Community is the essential part of Cocoon. There are are millions of beautiful art objects purchased everyday in an effort to advertise status or wealth or refined sensibility. The lucky people are the ones who get to create art. This is my gift to the community. Cocoon provides people a way into the creative process. By design, building one requires no experts. There is no need for hierarchies of expertise that usually exist in group efforts — weaving a mat is just as important to the project as hammering a nail or cutting cane.








During the last day people in Greenwood continued to make personal miniature cocoons. After a person made a cocoon I would ask them what they wished it to become. These were hung in the large Cocoon. Here are photographs and people’s wishes from the first of those miniature cocoons.
All photographs by Eric Etheridge
Day 11 – 7/23 Testing Lights
In the evening of Day 11 we tested the lights for the Lighting Ceremony which would take place the following evening. We used solar panels hooked up to a borrowed boat battery to power the 3 LED bulbs. Because the weave on this Cocoon was so open the bulbs were visible through the skin which I didn’t want.
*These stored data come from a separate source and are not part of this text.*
(** The hand-authored presets. *)
Definition EXACT_PRESETS (key : PresetKey) : option PartialPresetDSP :=
  match key with
  | smoothmids => Some (mkPartial
      (Some [ EQ_hpf 40 (Some order2) (Some 0.707);
              EQ_bell 250 (-1.5) 1.5;
              EQ_highshelf 4000 1.0 (Some 0.7) ])
      None
      (Some (mkMultiband MB_XOVERS
        ( mkBand 2.0 (-24) 3 0.025 0.12,
          mkBand 2.0 (-22) 3 0.015 0.11,
          mkBand 1.6 (-20) 3 0.010 0.10,
          mkBand 1.5 (-18) 3 0.005 0.08,
          mkBand 1.4 (-18) 3 0.002 0.06 )))
      (Some (mkStereo (Some 120) None (Some (mkWidthHigh 150 110))))
      (Some UNIVERSAL_OUTPUT)
      None)
  | dynamic => Some (mkPartial
      (Some [ EQ_hpf 35 (Some order2) (Some 0.707);
              EQ_highshelf 10000 1.5 (Some 0.7) ])
      None
      (Some (mkMultiband MB_XOVERS
        ( mkBand 3.0 (-26) 3 0.025 0.12,
          mkBand 2.0 (-22) 3 0.015 0.11,
          mkBand 1.6 (-20) 3 0.010 0.10,
          mkBand 1.5 (-18) 3 0.005 0.08,
          mkBand 1.4 (-18) 3 0.002 0.06 )))
      (Some (mkStereo (Some 120) (Some 115) None))
      (Some (with_limiter_threshold UNIVERSAL_OUTPUT (-7)))
      None)
  | maximpact => Some (mkPartial
      (Some [ EQ_lowshelf 60 1.0 (Some 1.0);
              EQ_bell 350 (-2.0) 1.8;
              EQ_bell 8000 0.5 1.0 ])
      (Some (mkBusComp true 4.0 (-18) 6 0.03 0.10 (Some 100)))
      (Some (mkMultiband MB_XOVERS
        ( mkBand 3.5 (-26) 3 0.025 0.12,
          mkBand 2.5 (-23) 3 0.015 0.11,
          mkBand 1.8 (-20) 3 0.010 0.10,
          mkBand 1.6 (-18) 3 0.005 0.08,
          mkBand 1.4 (-18) 3 0.002 0.06 )))
      (Some (mkStereo (Some 120) None (Some (mkWidthHigh 4000 125))))
      (Some (with_limiter_threshold UNIVERSAL_OUTPUT (-8)))
      None)
  | modern => Some (mkPartial
      (Some [ EQ_bell 300 (-1.5) 2.0;
              EQ_highshelf 12000 2.0 (Some 0.7) ])
      None
      (Some (mkMultiband MB_XOVERS
        ( mkBand 2.5 (-25) 3 0.025 0.12,
          mkBand 2.0 (-22) 3 0.015 0.11,
          mkBand 1.5 (-19) 3 0.010 0.10,
          mkBand 1.4 (-18) 3 0.005 0.08,
          mkBand 1.3 (-18) 3 0.002 0.06 )))
      (Some (mkStereo (Some 120) None (Some (mkWidthHigh 200 120))))
      (Some (with_limiter_threshold UNIVERSAL_OUTPUT (-7)))
      None)
  | festival => Some (mkPartial
      (Some [ EQ_lowshelf 50 1.5 (Some 0.8);
              EQ_bell 250 (-2.5) 2.0;
              EQ_highshelf 11000 1.0 (Some 0.7);
              EQ_bell 3200 (-1.0) 2.5 ])
      None
      (Some (mkMultiband MB_XOVERS
        ( mkBand 5.0 (-28) 3 0.025 0.12,
          mkBand 3.0 (-24) 3 0.015 0.11,
          mkBand 1.8 (-20) 3 0.010 0.10,
          mkBand 1.6 (-18) 3 0.005 0.08,
          mkBand 1.4 (-18) 3 0.002 0.06 )))
      (Some (mkStereo (Some 100) None (Some (mkWidthHigh 5000 130))))
      (Some (with_limiter_threshold UNIVERSAL_OUTPUT (-9)))
      None)
  | bigcappo => Some (mkPartial None None None None None
                                (Some "bigcappo"%string))
  | _ => None
  end.

(* ================================================================= *)
(** ** Slider presets mapped to deterministic DSP *)

(** [a ?? b] *)
Definition nullish {A : Type} (a : option A) (b : A) : A :=
  match a with Some x => x | None => b end.

Definition nullish_opt {A : Type} (a b : option A) : option A :=
  match a with Some x => Some x | None => b end.

(** The five slider-derived band ratios, as functions of the clamped
    compression value [comp]. *)
Definition lowRatio (comp : R) : R := clamp (1.8 + comp * 0.45) 1.6 5.0.
Definition lowMidRatio (comp : R) : R := clamp (1.6 + comp * 0.28) 1.4 3.5.
Definition midRatio (comp : R) : R := clamp (1.3 + comp * 0.12) 1.2 2.0.
Definition highMidRatio (comp : R) : R := clamp (1.2 + comp * 0.10) 1.2 1.8.
Definition highRatio (comp : R) : R := clamp (1.2 + comp * 0.08) 1.2 1.6.

Definition sliderMultiband (compressionSlider : R) : MultibandSpec :=
  let comp := clamp compressionSlider 1.5 7 in
  let threshBase := -22 - (comp - 2) * 0.8 in
  mkMultiband MB_XOVERS
    ( mkBand (lowRatio comp) (threshBase - 2) 3 0.025 0.12,
      mkBand (lowMidRatio comp) (threshBase - 1) 3 0.015 0.11,
      mkBand (midRatio comp) (threshBase + 0) 3 0.010 0.10,
      mkBand (highMidRatio comp) (threshBase + 1) 3 0.005 0.08,
      mkBand (highRatio comp) (threshBase + 1) 3 0.002 0.06 ).

Definition sliderEq (s : Settings) : list EQNodeSpec :=
  [ EQ_hpf 30 (Some order2) (Some 0.707);
    EQ_lowshelf 120 (clamp (bass s) (-6) 6) (Some 1.0);
    EQ_bell 1500 (clamp (mid s) (-6) 6) 1.1;
    EQ_highshelf 12000 (clamp (high s) (-6) 6) (Some 0.7) ].

Definition sliderStereo (key : PresetKey) : StereoSpec :=
  match key with
  | focus => mkStereo (Some 120) (Some 95) None
  | wide => mkStereo (Some 120) (Some 125) None
  | immersive => mkStereo (Some 120) (Some 118) None
  | _ => mkStereo (Some 120) (Some 110) None
  end.

Definition buildDSPForPreset (key : PresetKey) : PresetDSP :=
  let exact := EXACT_PRESETS key in
  let s := presets key in
  let dsp := mkDSP (sliderEq s) None (sliderMultiband (compression s))
                   (sliderStereo key) UNIVERSAL_OUTPUT (s_special s) in
  match exact with
  | Some exact =>
      mkDSP (nullish (p_eq exact) (eq_ dsp))
            (nullish_opt (p_busComp exact) (busComp dsp))
            (nullish (p_multiband exact) (multiband dsp))
            (nullish (p_stereo exact) (stereo dsp))
            (nullish (p_output exact) (output dsp))
            (nullish_opt (p_special exact) (special dsp))
  | None => dsp
  end.

(** Helpers used to state properties of a [PresetDSP]. *)
Definition eqGainDb (n : EQNodeSpec) : option R :=
  match n with
  | EQ_hpf _ _ _ => None
  | EQ_lowshelf _ g _ => Some g
  | EQ_highshelf _ g _ => Some g
  | EQ_bell _ g _ => Some g
  end.

Definition bandList (m : MultibandSpec) : list MultibandBandSpec :=
  let '(b1, b2, b3, b4, b5) := bands m in [b1; b2; b3; b4; b5].

Definition xoverList (m : MultibandSpec) : list R :=
  let '(x1, x2, x3, x4) := xoversHz m in [x1; x2; x3; x4].

Fixpoint strictlyIncreasing (l : list R) : Prop :=
  match l with
  | [] => True
  | x :: t => match t with
              | [] => True
              | y :: _ => x < y /\ strictlyIncreasing t
              end
  end.

Definition sliderRatios (compressionSlider : R) : list R :=
  map ratio (bandList (sliderMultiband compressionSlider)).

Fixpoint nonIncreasing (l : list R) : Prop :=
  match l with
  | [] => True
  | x :: t => match t with
              | [] => True
              | y :: _ => x >= y /\ nonIncreasing t
              end
  end.

(** Whether the hand-authored table replaces the slider-derived EQ. *)
Definition hasEqOverride (key : PresetKey) : bool :=
  match EXACT_PRESETS key with
  | Some exact => match p_eq exact with Some _ => true | None => false end
  | None => false
  end.

Definition gainWithin (lo hi : R) (n : EQNodeSpec) : Prop :=
  match eqGainDb n with
  | Some g => lo <= g <= hi
  | None => True
  end.

Definition ratioWithin (lo hi : R) (b : MultibandBandSpec) : Prop :=
  lo <= ratio b <= hi.

(* ================================================================= *)
(** ** Audio buffers *)

(** A WebAudio [AudioBuffer].  [getChannelData b c i] is
    [buffer.getChannelData(c)[i]]; the engine reads it only for
    [c < numberOfChannels] and [i < length].  The field [length] of the
    source is [length_] here. *)
Record AudioBuffer : Type := mkBuffer {
  sampleRate : R;
  numberOfChannels : nat;
  length_ : nat;
  getChannelData : nat -> nat -> R
}.

(** A JavaScript number that may be infinite. *)
Inductive xnum : Type :=
  | NegInfinity
  | Finite (x : R)
  | PosInfinity.

(* ================================================================= *)
(** ** Loudness and true peak *)

(** [Math.floor] and [Math.ceil] *)
Definition floor (x : R) : Z := Int_part x.
Definition ceiling (x : R) : Z := (- floor (- x))%Z.

(** The values [k] takes in [for (let k = 1; k < oversample; k++)]: the
    whole numbers from 1 that are below [oversample]. *)
Definition oversampleSteps (oversample : R) : list nat :=
  seq 1 (Z.to_nat (ceiling oversample) - 1).

(** The point the innermost loop of [estimateTruePeakDbFS] computes at
    step [k]. *)
Definition interpolate (oversample : R) (a b : R) (k : nat) : R :=
  let t := INR k / oversample in
  a + (b - a) * t.

Definition peakOversampled (oversample : R) (a b peak : R) : R :=
  fold_left (fun peak k => Rmax peak (Rabs (interpolate oversample a b k)))
            (oversampleSteps oversample) peak.

Definition peakPair (oversample : R) (data : nat -> R) (peak : R) (i : nat)
  : R :=
  let a := data i in
  let b := data (i + 1)%nat in
  let peak := Rmax (Rmax peak (Rabs a)) (Rabs b) in
  peakOversampled oversample a b peak.

Definition peakChannel (oversample : R) (len : nat) (data : nat -> R)
           (peak : R) : R :=
  fold_left (peakPair oversample data) (seq 0 (len - 1)) peak.

(** The linear peak accumulated by the loops of [estimateTruePeakDbFS]. *)
Definition truePeakLinear (buffer : AudioBuffer) (oversample : R) : R :=
  let ch := numberOfChannels buffer in
  let len := length_ buffer in
  fold_left (fun peak c =>
               peakChannel oversample len (getChannelData buffer c) peak)
            (seq 0 ch) 0.

Definition estimateTruePeakDbFS (buffer : AudioBuffer) (oversample : R) : R :=
  linToDb (truePeakLinear buffer oversample).

(** The plain sample peak: the largest [|x|] over every sample of every
    channel (0 for a buffer without samples). *)
Definition Rmax_list (l : list R) : R := fold_left Rmax l 0.

Definition allSamples (buffer : AudioBuffer) : list R :=
  flat_map (fun c => map (getChannelData buffer c) (seq 0 (length_ buffer)))
           (seq 0 (numberOfChannels buffer)).

Definition samplePeak (buffer : AudioBuffer) : R :=
  Rmax_list (map Rabs (allSamples buffer)).

Definition lufsBlocksToMeanSquare (blockLUFS : list R) : R :=
  let msVals := map (fun l => pow10 ((l + 0.691) / 10)) blockLUFS in
  fold_left Rplus msVals 0 / INR (List.length msVals).

Definition blockLenOf (sr : R) : nat := Z.to_nat (Z.max 1 (floor (sr * 0.400))).
Definition stepOf (sr : R) : nat := Z.to_nat (Z.max 1 (floor (sr * 0.100))).

Definition sumSquares (data : nat -> R) (start blockLen : nat) : R :=
  fold_left (fun s i => let x := data i in s + x * x) (seq start blockLen) 0.

(** The loudness of the block that begins at [start]. *)
Definition blockLUFS (buffer : AudioBuffer) (blockLen start : nat) : R :=
  let channels := numberOfChannels buffer in
  let sum :=
    fold_left (fun sum c =>
                 sum + sumSquares (getChannelData buffer c) start blockLen
                       / INR blockLen)
              (seq 0 channels) 0 in
  let meanSquare := sum / INR channels in
  -0.691 + 10 * log10 (Rmax 1e-12 meanSquare).

Section BlockLoop.
Variables (len blockLen step : nat).
Hypothesis step_pos : (1 <= step)%nat.
Variable lufsAt : nat -> R.

(** [for (let start = 0; start + blockLen <= buffer.length; start += step)] *)
Equations? blocksFrom (start : nat) : list R by wf (S len - start)%nat lt :=
  blocksFrom start with le_dec (start + blockLen) len => {
    | left _ := lufsAt start :: blocksFrom (start + step);
    | right _ := [] }.
Proof.
  clear blocksFrom. destruct start, step; simpl in *; lia.
Qed.
End BlockLoop.

Lemma stepOf_pos (sr : R) : (1 <= stepOf sr)%nat.
Proof. unfold stepOf. lia. Qed.

Definition gtb (x y : R) : bool := if Rgt_dec x y then true else false.

Definition absGateLUFS : R := -70.0.

Definition loudnessBlocks (buffer : AudioBuffer) : list R :=
  let sr := sampleRate buffer in
  let blockLen := blockLenOf sr in
  blocksFrom (length_ buffer) blockLen (stepOf sr) (stepOf_pos sr)
             (blockLUFS buffer blockLen) 0.

Definition lufsOfMeanSquare (ms : R) : R :=
  -0.691 + 10 * log10 (Rmax 1e-12 ms).

Definition absGatedBlocks (blocks : list R) : list R :=
  filter (fun l => gtb l absGateLUFS) blocks.

Definition ungatedLUFSOf (absGated : list R) : R :=
  lufsOfMeanSquare (lufsBlocksToMeanSquare absGated).

Definition relGatedBlocks (absGated : list R) : list R :=
  let relGate := ungatedLUFSOf absGated - 10.0 in
  filter (fun l => gtb l relGate) absGated.

(** The gating cascade of [integratedLUFS_R128Gated] on the block list. *)
Definition gateBlocks (blocks : list R) : xnum :=
  match blocks with
  | [] => NegInfinity
  | _ :: _ =>
      let absGated := absGatedBlocks blocks in
      match absGated with
      | [] => Finite absGateLUFS
      | _ :: _ =>
          let ungatedLUFS := ungatedLUFSOf absGated in
          let relGated := relGatedBlocks absGated in
          match relGated with
          | [] => Finite ungatedLUFS
          | _ :: _ => Finite (lufsOfMeanSquare (lufsBlocksToMeanSquare relGated))
          end
      end
  end.

Definition integratedLUFS_R128Gated (buffer : AudioBuffer) : xnum :=
  gateBlocks (loudnessBlocks buffer).

(** Two buffers with the same format and the same samples. *)
Definition sameAudio (b1 b2 : AudioBuffer) : Prop :=
  sampleRate b1 = sampleRate b2 /\
  numberOfChannels b1 = numberOfChannels b2 /\
  length_ b1 = length_ b2 /\
  forall c i, (c < numberOfChannels b1)%nat -> (i < length_ b1)%nat ->
              getChannelData b1 c i = getChannelData b2 c i.

Definition allZero (buffer : AudioBuffer) : Prop :=
  forall c i, (c < numberOfChannels buffer)%nat -> (i < length_ buffer)%nat ->
              getChannelData buffer c i = 0.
Instead I wanted to paint the inside of the Cocoon with light but not disclose the source. Robin Whitfield made shades out of bark and although beautiful as objects this wasn’t a solution. In the end we buried the bulbs and covered them with clear plastic juice bottles.
Talking with Clay Davis who set up the solar panels, procured the boat battery, and rigged the lights.
In the morning of Day 11, the Cocoon was finished, we had two full days before the lighting. This is always a part of the project I enjoy and I purposely build this time into the schedules. In Mexico City the extra time offered us the space to sculpt the skeleton and look again at how the Cocoon sat on the Plaza de las Tres Culturas with Tlatelolco’s deep past surrounding it.
In Greenwood I know that some members of the core team, especially artist Robin Whitfield, had been looking forward to these days of stretching out creatively with the Cocoon.
Artist, Robin Whitfield, inside the Cocoon with photographer, Hart Henson, in background.
I was interested in spending these last two days of the build continuing my experiments in rounding out the Cocoon form. I wanted to consider again how the Cocoon was placed in the landscape. It was important to me that Greenwood’s historic court house, which was the site of intense Civil Rights activity in the early ’60s, have a presence in Cocoon Greenwood, and I wanted to create some repetition of the Cocoon shape with the shape of the Keesler Bridge in the background.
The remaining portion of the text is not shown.